Explanation: The flyway_schema_history table stores the version, filename, checksum (for detecting file changes), execution time, and success status of each applied migration script. Flyway uses this table to determine which migrations have already been run and only executes newly added scripts in order. It also uses checksums to detect unauthorized changes to previously applied scripts.
Q2. When should you use the baseline-on-migrate option?
Answer: When introducing Flyway to an existing database that is already in production and has no Flyway history table.
Explanation: When you first apply Flyway to an existing database without a flyway_schema_history table, errors can occur. Setting baseline-on-migrate: true causes Flyway to treat the current DB state as a baseline on first run and only apply subsequent migrations. However, avoid using this option on a database that is already managed by Flyway.
Q3. When should you use Repeatable Migrations (R__ prefix)?
Answer: For managing SQL objects like views, stored procedures, and functions that need to be re-executed whenever their content changes.
Explanation: While Versioned Migrations run only once, Repeatable Migrations re-execute whenever their checksum changes.

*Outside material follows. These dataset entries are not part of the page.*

Lemma okp_EnsureTransit h :
  okp transit_call (EnsureTransit e cmd name owner expected) h (fun h' id => id <> "" /\ held e cmd name owner expected h' id).
Proof.
  unfold EnsureTransit. eapply okp_bind; [apply okp_transit; by constructor|]. intros h1 id H1 Hid.
  destruct Hid as [[-> HS]|[Hne HH]]; [|apply String.eqb_neq in Hne as Hb; rewrite Hb; by apply okp_Ok].
  simpl. apply okp_stop. intros Hx%negb_false_iff%String.eqb_eq.
  eapply okp_call with (P := fun _ _ => True); [eapply wp_mono; [|apply wp_run; by apply tc_create]; done|].
  intros h2 created H2 _. eapply okp_bind; [apply okp_transit; by constructor|]. intros h3 id H3 Hid.
  destruct Hid as [[-> _]|[Hne HH]]; [by destruct created|].
  apply String.eqb_neq in Hne as Hb. rewrite Hb. apply okp_Ok. split; [done|]. by rewrite Hx.
Qed.
Lemma okp_DeleteTransit h : okp transit_call (DeleteTransit e cmd name owner expected) h (fun h' _ => True).
Proof.
  unfold DeleteTransit. eapply okp_bind; [apply okp_transit; by constructor|]. intros h1 id H1 Hid. apply okp_if.
  - intros _. by apply okp_Ok.
  - intros Hb%String.eqb_neq. destruct Hid as [[-> _]|[_ HH]]; [done|].
    eapply okp_bind with (P := fun _ _ => True); [|by intros; apply okp_Ok].
    eapply wp_mono; [|apply wp_run; by eapply tc_destroy]. intros h' [out|]; [|done]. intros (late & -> & _).
    split; [apply extends_snoc|done].
Qed.

(** A transit switch is created only when none of its name exists and none was
    recorded, by a command that sets its owner; one is destroyed only after its row was
    read with this name, this owner and the recorded identifier, by a command that
    verifies them again; and an identifier is reported only of a row read so. *)
Theorem transit_switches_are_never_adopted :
  obeys transit_call (InspectTransit e cmd name owner expected) /\
  obeys transit_call (EnsureTransit e cmd name owner expected) /\
  obeys transit_call (DeleteTransit e cmd name owner expected) /\
  (forall h id, exec (InspectTransit e cmd name owner expected) h (Ret (Ok id)) ->
     if (id =? "")%string then showed e cmd name h [] else held e cmd name owner expected h id) /\
  (forall h id, exec (EnsureTransit e cmd name owner expected) h (Ret (Ok id)) ->
     id <> "" /\ held e cmd name owner expected h id).
Proof.
  assert (forall h, okp transit_call (InspectTransit e cmd name owner expected) h
    (fun h' id => (id = "" /\ showed e cmd name h' []) \/ (id <> "" /\ held e cmd name owner expected h' id))) as HI
    by (intros h; apply okp_transit; by constructor).
  split_and!.
  - eapply okp_obeys, HI.
  - eapply okp_obeys, okp_EnsureTransit.
  - eapply okp_obeys, okp_DeleteTransit.
  - intros h id HX. destruct (okp_exec _ _ _ _ _ (HI []) HX) as [[-> HS]|[Hne HH]]; [done|].
    apply String.eqb_neq in Hne as ->. done.
  - intros h id HX. exact (okp_exec _ _ _ _ _ (okp_EnsureTransit []) HX).
Qed.
End safety.

(** * Readiness of routes: the router carries exactly the expected routes *)

(** ** A database that does not change during the reads *)

Section eval.
Variable S : command -> ran.

Fixpoint eval {A} (p : oprog A) : A := match p with Ret a => a | Act o k => eval (k (S o)) end.
Lemma eval_bind {A B} (p : oprog A) (f : A -> oprog B) : eval (bind p f) = eval (f (eval p)).
Proof. induction p as [a|o k IH]; simpl; [done|]. apply IH. Qed.
Lemma eval_bind_ok {A B} (p : oprog (res A)) (f : A -> oprog (res B)) :
  eval (bind_ok p f) = match eval p with Ok a => eval (f a) | Err err => Err err end.
Proof. unfold bind_ok. rewrite eval_bind. by destruct (eval p). Qed.
Lemma eval_lift {A} (r : res A) : eval (lift r) = r.
Proof. done. Qed.
(** Every execution it answers ends so. *)
Lemma exec_eval {A} (p : oprog A) h x : answered (fun _ o y => y = S o) [] h -> exec p h (Ret x) -> x = eval p.
Proof.
  enough (forall h0, wp (fun _ o y => y = S o) (fun _ _ => True) p h0 (fun _ y => y = eval p)) as G.
  { intros HA HX. exact (wp_ret_exec _ _ p x h _ (G []) HX HA). }
  induction p as [a|o k IH]; intros h'; simpl; [done|]. split; [done|]. intros y ->. apply IH.
Qed.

This means you can put a view definition in R__create_views.sql and just update the file content when the view needs to change — Flyway will automatically re-apply it. Repeatable Migrations always run after all Versioned Migrations have been applied.
Q4. How should you handle Flyway transactions when adding an index to a large table in production?
Answer: Use a Java migration that overrides canExecuteInTransaction() to return false, and use PostgreSQL's CREATE INDEX CONCURRENTLY.
Explanation: PostgreSQL's CREATE INDEX CONCURRENTLY creates an index without locking the table, but cannot be used inside a transaction. By returning false from canExecuteInTransaction() in a Java migration, Flyway executes that migration outside a transaction. This allows you to safely add indexes to production tables without service interruption.
Q5. How do you resolve a "checksum mismatch" error that occurs after modifying an already-applied migration file?
Answer: Run flyway repair or add a new versioned migration file with the corrective changes.
Explanation: Flyway raises a checksum mismatch error when an already-applied migration file is changed — this is a safety guard to protect DB consistency. There are two resolutions. First, run flyway repair to synchronize the checksums in the history table with the current files (recommended only in development when a file was changed by mistake). Second, never modify existing files and instead add a new versioned migration with the corrective changes (mandatory for production environments).